The smallest ribozyme system known is the pentanucleotide GAAACp, which is specifically cleaved by Mn2+, in the presence of poly(U), generating guanosine 2',3'-cyclic phosphate and AAACp. A plausible mechanism has been proposed, involving the participation of two Mn2+ with structural and catalytic roles, the first one cross-linking the two N7 atoms of G1 and A4, and the other binding to the N7 atom of A2 and activating the 2'-OH group of G1. In the present work, we have utilized the high affinity of Pt(II) complexes for N7 atoms of purines in an attempt to form a stable active ribozyme by replacing the structural Mn2+ by Pt2+. We thus replaced the proposed kinetically labile G1N7-Mn2+-A4N7 cross-link by an inert N7-trans-Pt(NH3)22+-N7 cross-link.

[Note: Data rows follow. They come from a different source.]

(** * Verification of the http-proxy filter pipeline and usage reporter.

    Shallow embedding of
    - [versioncheck/checker.go] (VersionChecker: New, Dialer, Apply,
      redirect, redirectOnConnect, shouldRedirect, shouldRedirectOnConnect,
      matchVersion), with the library functions it calls ([semver.Make],
      [net.SplitHostPort], the float64 conversion of [New]),
    - the token filter ([tokenFilter.Apply], [mimicApache]),
    - the port admission filter (only its test is part of the sources),
    - the Redis usage reporter ([NewMeasuredReporter],
      [reportPeriodically], [submit]) and the calendar arithmetic of Go's
      [time] package that [submit] uses. *)

From Stdlib Require Import ZArith QArith Lia List String Ascii Bool.
From stdpp Require Import base gmap strings list.
Import ListNotations.
Open Scope Z_scope.

(* ------------------------------------------------------------------ *)
(** ** Go's [net/http] data: headers, requests, responses *)

(** [http.Header] is [map[string][]string]; keys are kept canonical. *)
Abbreviation Header := (gmap string (list string)).

(** [Header.Get]: first value of the key, or "" when absent. *)
Definition header_get (h : Header) (k : string) : string :=
  match h !! k with
  | Some (v :: _) => v
  | _ => EmptyString
  end.

(** [Header.Del]. *)
Definition header_del (h : Header) (k : string) : Header := delete k h.

Record Request := mkRequest {
  req_method : string;
  req_host : string;     (* [req.Host]; "host:port" for CONNECT *)
  req_header : Header;
}.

In a complementary investigation, the N7 atoms of the individual purines of GAAACp were selectively blocked by a Pt(NH3)32+ residue to determine which of the N7 sites participate in the Mn2+-mediated cleavage. Other N7-Pt(II)-N7 crosslinks were also investigated. Accordingly, we have prepared four monoadducts, each bearing the Pt(NH3)32+ residue on one of the purines and a series of chelates of trans-Pt(NH3)22+ and cis-Pt(NH3)22+ and have tested them for Mn2+-induced cleavage. Binding of Pt(NH3)32+ to G1 or A4 did not alter the efficiency of the specific cleavage between G1 and A2 catalyzed by Mn2+/poly(U), whereas cross-linking of G1 and A4 by trans-Pt(NH3)22+ inhibited it completely. Hence, a cross-link between G and A4 is not required for the site-specific cleavage. Binding of Pt(NH3)32+ to A2 or A3 strongly inhibits the G1/A2 cleavage, suggesting that these bases are likely to be involved in manganese coordination in the cleaving complex. A site-specific Mn2+-dependent cleavage between A4 and C5 was observed for the G1-A4 and G1-A3 adducts cross-linked by trans-Pt(NH3)22+, the G1-A2 adduct cross-linked by cis-Pt(NH3)22+, and the three monoadducts bearing the Pt(NH3)32+ residue on G1, A2 or A3; poly(U) did not exert any influence on this cleavage.